Dec 13, 2005 22:02
I usually try to keep my posts short and somewhat up-beat, or at least as non-whiny as possible, so please forgive me if this one is a little mopey/long.
As many of you know I have just begun to develop a relationship with the man, who for 19 years was known as "the sperm donor" (not because of a sperm bank, just because he bailed). Over the last year and a half he has grown up and we have begun to fix all of the stuff years of abandonment and broken promises caused. I have been getting to know him as a person and starting to build a father/daughter relationship for the first time. This afternoon threatened to take that all away.
He was driving a sky-lift off of a trailer at work when it tipped off the side and threw him around the cage. This caused bruising/bleeding of the brain as well as a skull fracture. He was mmediately air lifted to the ICU unit in Grand Rapids where he is currently sedated in something very much like a medicated comma. His vitals are promising, and there is no pressure or swelling in the brain as of yet. Things are hopeful but I can't seem to get my head straight.
I have been in this state of "upset", for lack of better word, since I got the first call. Normally I would have already dropped everything and gone home to be there with the family. The shitty thing is, this is finals week. I have a finals Thursday, Friday, Monday, and Tuesday. I was supposed to be studying tonight but I just can't bring myself to do it.
I know there is no good in going home now as he will never know that I was there and I can't make him heal any faster.

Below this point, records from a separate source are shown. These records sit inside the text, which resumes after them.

(** The history up to height [h] answers for [h] with the set as it stands, and
    says nothing of later heights. *)
Definition current (h : Z) (v : View) : Prop :=
  Forall (λ e, e.1 ≤ h) v.(vw_history) ∧ validator_set_at (Some v.(vw_history)) h = Some v.(vw_set).
Definition answers_same (h : Z) (l l' : SetHistory) : Prop :=
  ∀ k, k < h → validator_set_at (Some l') k = validator_set_at (Some l) k.
Lemma set_at_snoc l h set k :
  validator_set_at (Some (l ++ [(h, set)])) k = if h <=? k then Some set else validator_set_at (Some l) k.
Proof. unfold validator_set_at. cbn [mbind option_bind]. rewrite rev_app_distr. cbn. by destruct (h <=? k). Qed.
Lemma set_at_beyond l h k : Forall (λ e, e.1 ≤ h) l → h ≤ k → validator_set_at (Some l) k = validator_set_at (Some l) h.
Proof.
  intros Hl Hk. unfold validator_set_at. cbn [mbind option_bind]. f_equal. apply Forall_rev in Hl.
  destruct Hl as [|e l' He _]; [done|]. cbn. by rewrite !(proj2 (Z.leb_le _ _)) by lia.
Qed.
Lemma current_later h k v : current h v → h ≤ k → current k v.
Proof.
  intros [Hl Hs] Hk. split; [|by rewrite (set_at_beyond _ h)].
  eapply Forall_impl; [exact Hl|]. intros e ?. cbn beta in *. lia.
Qed.
Lemma push_current h v va :
  current (h + 1) v → va.1.(vw_history) = v.(vw_history) → (va.2 = false → va.1.(vw_set) = v.(vw_set)) →
  current (h + 1) (view_push h va) ∧ answers_same (h + 1) v.(vw_history) (view_push h va).(vw_history).
Proof.
  intros [Hl Hs] Hh Hsame. destruct va as [w any]. cbn [fst snd] in *. unfold view_push, current. cbn [fst snd].
  destruct any; cbn [vw_history vw_set].
  - rewrite Hh. split_and!; [|by rewrite set_at_snoc, Z.leb_refl|].
    + apply Forall_app. split; [done|]. constructor; [cbn; lia|done].
    + intros k Hk. rewrite set_at_snoc. by rewrite (proj2 (Z.leb_gt _ _)) by lia.
  - rewrite Hh, Hsame by done. by split_and!.
Qed.
Lemma foldl_quiet {A} (f : View * bool → A → View * bool) l va :
  (∀ va a, (f va a).1.(vw_history) = va.1.(vw_history) ∧
           ((f va a).2 = false → va.2 = false ∧ (f va a).1.(vw_set) = va.1.(vw_set))) →
  (foldl f va l).1.(vw_history) = va.1.(vw_history) ∧
  ((foldl f va l).2 = false → va.2 = false ∧ (foldl f va l).1.(vw_set) = va.1.(vw_set)).
Proof.
  intros Hf. revert va. induction l as [|a l IH]; intros va; [done|]. cbn [foldl].
  destruct (IH (f va a)) as [H1 H2], (Hf va a) as [H3 H4]. split; [congruence|].
  intros H. destruct (H2 H) as [H5 H6]. destruct (H4 H5) as [H7 H8]. split; congruence.
Qed.
Lemma view_rotation_quiet h va c :
  (view_rotation cfg h va c).1.(vw_history) = va.1.(vw_history) ∧
  ((view_rotation cfg h va c).2 = false → va.2 = false ∧ (view_rotation cfg h va c).1.(vw_set) = va.1.(vw_set)).
Proof. unfold view_rotation. by destruct (apply_rotation _ _ _). Qed.
Lemma view_change_quiet h va c :
  (view_change cfg h va c).1.(vw_history) = va.1.(vw_history) ∧
  ((view_change cfg h va c).2 = false → va.2 = false ∧ (view_change cfg h va c).1.(vw_set) = va.1.(vw_set)).
Proof. unfold view_change. by destruct (apply_set_change _ _ _ _) as [[]| |]. Qed.
Lemma view_bootstrap_quiet h va :
  (view_bootstrap cfg h va).1.(vw_history) = va.1.(vw_history) ∧
  ((view_bootstrap cfg h va).2 = false → va.2 = false ∧ (view_bootstrap cfg h va).1.(vw_set) = va.1.(vw_set)).
Proof.
  unfold view_bootstrap. destruct (bootstrap cfg) as [b|]; [|done]. destruct (_ =? _); [|done].
  by destruct (reweight_roots _ _ _) as [[]| |].
Qed.
Lemma view_block_current h b v :
  current h v →
  current (h + 1) (view_block cfg h b v) ∧
  answers_same (h + 1) v.(vw_history) (view_block cfg h b v).(vw_history).
Proof.
  intros Hc%(current_later h (h + 1)); [|lia]. unfold view_block, view_changes, view_rotations.
  destruct (foldl_quiet (view_rotation cfg h) (batch_rotations b) (v, false) (view_rotation_quiet h)) as [H1 H2].
  cbn [fst snd] in H1, H2.
  destruct (push_current h v (foldl (view_rotation cfg h) (v, false) (batch_rotations b)) Hc H1) as [Hc1 Ha1].
  { intros H. by apply H2. }
  set (v1 := view_push h _) in *.
  destruct (foldl_quiet (view_change cfg h) (batch_changes b) (v1, false) (view_change_quiet h)) as [H3 H4].
  cbn [fst snd] in H3, H4. destruct (view_bootstrap_quiet h (foldl (view_change cfg h) (v1, false) (batch_changes b))) as [H5 H6].
  destruct (push_current h v1 (view_bootstrap cfg h (foldl (view_change cfg h) (v1, false) (batch_changes b))) Hc1)
    as [Hc2 Ha2].
  { congruence. }
  { intros H. destruct (H6 H) as [H7 H8]. destruct (H4 H7) as [_ H9]. congruence. }
  split; [done|]. intros k Hk. by rewrite Ha2, Ha1.
Qed.
Lemma view_blocks_current h l v :
  current h v →
  current (h + Z.of_nat (length l)) (view_blocks h l v) ∧
  answers_same (h + 1) v.(vw_history) (view_blocks h l v).(vw_history).
Proof.
  revert h v. induction l as [|b l IH]; intros h v Hc; cbn [view_blocks length].
  { rewrite Z.add_0_r. done. }
  destruct (view_block_current h b v Hc) as [Hc1 Ha1]. destruct (IH (h + 1) _ Hc1) as [Hc2 Ha2]. split.
  - by replace (h + Z.of_nat (S (length l))) with (h + 1 + Z.of_nat (length l)) by lia.
  - intros k Hk. by rewrite Ha2, Ha1 by lia.
Qed.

I just feel like that is where I need to be.
I'm also supposed to babysit tomorrow night and saturday night for two different families. Not only do I feel bad for wanting to cop out on them but I kind of need the money.
I really should just tough it out and go home when all is done. He might be awake then and it makes more sense. I'm just terrified that I am going to fail all of my exams because I just can't focus. Why did he have to go and injure one of the most vital parts of his body?
I would like to change my character sheet to add healing + 1 billion now please.